“Se dovessi dare un consiglio ai giovani? Lanciatevi, provate, sperimentate, fallite. Vedo tantissimi ragazzi che hanno paura di agire, attendendo il momento giusto. Aspettano di dire ai genitori che non vogliono più frequentare l’università, che vogliono fare altro nella vita. E invece il momento giusto non arriverà mai se non si rischia”. Angelo Laudati ha 37 anni e viene da Roma. Dopo aver lasciato il suo posto nella multinazionale in cui lavorava, ha fondato un’azienda tutta sua. Laurea in comunicazione di impresa alla Sapienza, è cresciuto in una famiglia di giuristi, ma la sua passione è sempre stata un’altra: “Avevo 5 anni quando mio padre mi regalò il primo computer, un 286 della IBM. Da lì viene la mia passione per la tecnologia: passavo ore e ore a smontare e rimontare”.

Nel 2009 Angelo inizia a lavorare come dipendente per alcune web agency: a 25 anni entra in un’azienda specializzata in noleggio auto e furgoni. Nel 2016, di fronte alla possibilità di diventare Digital Marketing Manager per l’Europa, (“una proposta allettante”, ricorda) decide di cambiare vita e fondare la sua impresa digitale. “Non riuscivo ad intravedere in quel nuovo ruolo una possibilità di crescita. Era arrivato il momento di creare qualcosa di mio, qualcosa di diverso”. Nel 2018, così, nasce Bitmetrica, una web agency che supporta la crescita di Pmi e startup con servizi digitali.

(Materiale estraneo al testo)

Lemma WriteTurn_steps data d p ph :
  Trk d ph -> queue_apart p -> Usable d -> mIsValid d = true -> data <> [] ->
  match WriteTurn data d p with
  | inl (d', p') =>
      exists ph' tr names,
        PSteps dumpDir ph p ph' p' tr names /\ Trk d' ph' /\ mIsValid d' = false
  | inr (c, data', d', p') =>
      exists ph' tr names,
        PSteps dumpDir ph p ph' p' tr names /\ Trk d' ph' /\ Usable d' /\
        mIsValid d' = true /\ (length data' < length data)%nat
  end.
Proof.
  intros HT Hq HU Hv Hdata. unfold WriteTurn.
  destruct (if MAX_FILE_SIZE <=? mCurrentFileSize d then _ else _)
    as [[opened d1] p1] eqn:Hrot.
  destruct (rotate_steps _ _ _ _ _ _ HT Hq HU Hv Hrot)
    as (ph1 & tr1 & names1 & HP1 & HT1 & Hv1 & Hop).
  destruct opened; cbn [negb].
  2:{ exists ph1, tr1, names1. split; [exact HP1|]. split; [|reflexivity].
      apply (Tracked_ext d1); auto. }
  destruct (Hop eq_refl) as [Ho1 Hoff1].
  set (c := Z.min (Z.of_nat (length data)) (wrap_size (BUFFER_SIZE - mBufferOffset d1))).
  assert (Hc : 1 <= c <= BUFFER_SIZE - mBufferOffset d1 /\ c <= Z.of_nat (length data)).
  { subst c. unfold wrap_size, SIZE_MODULUS, BUFFER_SIZE in *.
    rewrite Z.mod_small by lia. destruct data; [congruence|]. simpl length. lia. }
  cbv zeta. fold c.
  set (d2 := with_mBufferOffset _ _).
  assert (HT2 : Trk d2 ph1) by (apply (Tracked_ext d1); auto).
  assert (Hoff2 : mBufferOffset d2 = mBufferOffset d1 + c).
  { subst d2. simpl. unfold wrap_size, SIZE_MODULUS, BUFFER_SIZE in *.
    rewrite Z.mod_small; lia. }
  assert (Ho2 : is_open (mFile d2) = true) by exact Ho1.
  assert (Hv2 : mIsValid d2 = true) by exact Hv1.
  clearbody d2.
  destruct (if BUFFER_SIZE <=? mBufferOffset d2 then _ else _)
    as [[fl d3] w3] eqn:Hfl.
  assert (H3 : WSteps dumpDir ph1 (os p1) ph1 w3 /\ Trk d3 ph1 /\
               is_open (mFile d3) = true /\ mIsValid d3 = true /\
               (fl = true -> 0 <= mBufferOffset d3 < BUFFER_SIZE)).
  { destruct (Z.leb_spec BUFFER_SIZE (mBufferOffset d2)) as [Hfull|Hroom].
    - destruct (FlushBuffer_steps _ _ _ _ _ _ HT2 Hfl) as (HS & HT3 & Ho3 & Hv3 & Hz).
      split_and!; auto; try congruence.
      intros E. rewrite (Hz E). unfold BUFFER_SIZE. lia.
    - injection Hfl as <- <- <-. split_and!; auto; [apply WSteps_refl|]. intros _. lia. }
  destruct H3 as (HS3 & HT3 & Ho3 & Hv3 & Hoff3).
  destruct (PSteps_world _ _ _ _ _ HS3) as (tr3 & HP3).
  pose proof (PSteps_trans _ _ _ _ _ _ _ _ _ _ _ HP1 HP3) as HP13.
  destruct fl; cbn [negb].
  2:{ exists ph1, (tr1 ++ tr3), (names1 ++ []). split; [exact HP13|].
      split; [|reflexivity]. apply (Tracked_ext d3); auto. }
  destruct (if FLUSH_THRESHOLD <=? mBytesSinceFlush d3 then _ else _)
    as [d4 w4] eqn:Hth.
  assert (H4 : WSteps dumpDir ph1 w3 ph1 w4 /\ Trk d4 ph1 /\
               is_open (mFile d4) = true /\ mIsValid d4 = true /\
               mBufferOffset d4 = mBufferOffset d3).
  { destruct (FLUSH_THRESHOLD <=? mBytesSinceFlush d3).
    - destruct (ofs_flush (mFile d3) w3) as [f w] eqn:Ef.
      destruct (ofs_flush_steps dumpDir ph1 _ _ _ _ Ef) as (HS & Hof & Hpf).
      injection Hth as <- <-. simpl. split_and!; auto; [|congruence].
      apply (Tracked_ext d3); auto.
    - injection Hth as <- <-. split_and!; auto. apply WSteps_refl. }
  destruct H4 as (HS4 & HT4 & Ho4 & Hv4 & Hoff4).
  destruct (PSteps_world dumpDir ph1 (with_os w3 p1) ph1 w4 HS4) as (tr4 & HP4).
  pose proof (PSteps_trans _ _ _ _ _ _ _ _ _ _ _ HP13 HP4) as HP14.
  exists ph1, ((tr1 ++ tr3) ++ tr4), ((names1 ++ []) ++ []).
  split; [exact HP14|]. split; [exact HT4|]. split_and!; auto.
  - intros _. split; [exact Ho4|]. rewrite Hoff4. auto.
  - rewrite length_drop. destruct data; [congruence|]. simpl length in *. lia.
Qed.
(** * ai-chat-export: chat discovery, message extraction and JSON output

    A shallow embedding of [src/providers/gemini.mjs], [src/browser.mjs],
    [src/formatter.mjs] and the file names of [bin/ai-chat-export.mjs], and
    the properties of the discovery loop, the link filter, the extraction
    cascade, the two formatters and the names of the files.

    Conventions of the embedding:
    - a JavaScript string is a [string]; one [ascii] stands for one code
      unit in the range 0..255, so [length] is the [.length] of the string;
    - the page is a tree of elements carrying exactly the properties the
      scripts read ([tagName], attributes, [innerText], [textContent],
      [href], the top of the bounding rectangle, the children);
    - vertical positions are integers;
    - [JSON.stringify] and [JSON.parse] are written out, the former after
      the serialisation algorithm of the language standard (with its [gap]
      and [indent]), the latter as a recursive-descent reader with fuel
      linear in the length of the text;
    - an exception is a value ([Thrown]), and [try]/[catch] is [tryCatch]. *)

From Stdlib Require Import List String Ascii Bool Arith ZArith Lia.
From Stdlib Require Import Sorting.Sorted Sorting.Permutation.
From Stdlib Require Import DecimalString.
Import ListNotations.
Local Open Scope string_scope.

(* ================================================================== *)
(** ** Strings as the scripts use them *)
(* ================================================================== *)

Module JS.

Definition code (c : ascii) : nat := nat_of_ascii c.

Definition codeIn (c : ascii) (l : list nat) : bool :=
  existsb (Nat.eqb (code c)) l.

(** White space removed by [String.prototype.trim]: TAB, LF, VT, FF, CR,
    SP and NBSP (the white space and line terminators below 256). *)
Definition isWhiteSpace (c : ascii) : bool :=
  codeIn c [9; 10; 11; 12; 13; 32; 160].

Fixpoint trimStart (s : string) : string :=
  match s with
  | EmptyString => EmptyString
  | String c r => if isWhiteSpace c then trimStart r else s
  end.

Fixpoint trimEnd (s : string) : string :=
  match s with
  | EmptyString => EmptyString
  | String c r =>
      match trimEnd r with
      | EmptyString =>
          if isWhiteSpace c then EmptyString else String c EmptyString
      | r' => String c r'
      end
  end.

(** [s.trim()] *)
Definition trim (s : string) : string := trimEnd (trimStart s).

(** Truthiness of a string: [s] is truthy when it is not empty. *)
Definition nonEmpty (s : string) : bool :=
  match s with EmptyString => false | String _ _ => true end.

La pandemia ha inciso “meno di quanto mi aspettassi” spiega Angelo, visto che tutti lavoravano già da prima in remoto. Anzi, puntando tutto sul digitale si è registrato un incremento di interesse. L’azienda conta un team di 9 lavoratori (divisi tra l’Italia e il Brasile): ognuno di loro lavora in smart working, per obiettivi e in totale autonomia. Un’iniziativa che si inserisce all’interno del fenomeno conosciuto come ‘Yolo Economy’, acronimo di You Only Live Once, e cioè, si vive una volta sola. Una scelta volontaria, una moderna visione epicurea, diffusa tra i millennials nella società post covid, descritta da Kevin Roose in un articolo pubblicato nella primavera 2021 sul New York Times.

La prima cosa da fare appena svegli è accendere il cellulare e “controllare tutto quello che è successo mentre dormivo”, racconta Angelo. “Lavoro duramente fino a pranzo, e poi fino alle 20. Se sono fortunato e ho un buco nel pomeriggio cerco di fare una passeggiata: mi aiuta a distrarmi e avere pensieri più lucidi”. Lavorare da remoto non vuol dire far mancare i rapporti interpersonali, spiega Angelo. “Una volta a settimana ci vediamo online tutti insieme e facciamo colazione, per simulare un incontro alla macchinetta del caffè, come se ci vedessimo di persona tutti quanti: nascono sempre idee interessanti”.

“L’università ti insegna a pensare, ma poco a risolvere i problemi concreti”, aggiunge l’imprenditore campano. “Insegno da molti anni all’interno degli atenei, credo ci sia un gap tra l’università e il mondo del lavoro. Ho avuto stagisti e collaboratori con votazioni da 110 e lode ma che avevano poca esperienza e ho sempre preferito al titolo di studio altisonante, la capacità e l’esperienza di persone che sanno già fare qualcosa”. Perché allora il numero di “cervelli” che lasciano il Paese è ancora così alto? “Molti direbbero per i salari, mentre io credo che sia un problema di riconoscimento del loro operato. Sicuramente la situazione salari in Italia è molto bassa se comparata a quella di altri Paesi, ma credo che ci sia dell’altro: se hai delle persone valide, le stimi, le apprezzi e dai loro sempre più responsabilità”.

Come immaginarsi tra 10 anni? Meglio fare ragionamenti a breve termine, suggerisce. Con un moto di orgoglio Angelo dice di voler continuare a lavorare in Italia, anche se “devo dire che non aiuta gli imprenditori. La burocrazia, ma soprattutto la tassazione, sono davvero difficili da sostenere. Per aziende come la mia da remoto – aggiunge –, ci sono pochi bandi ai quali partecipare, mentre vengono avvantaggiate le aziende con tanti dipendenti”. Se la situazione dovesse diventare insostenibile, si potrebbe valutare di migrare all’estero, per diventare un “nomade digitale”. Eppure, conclude, “credo che l’Italia possa ancora dare tanto”.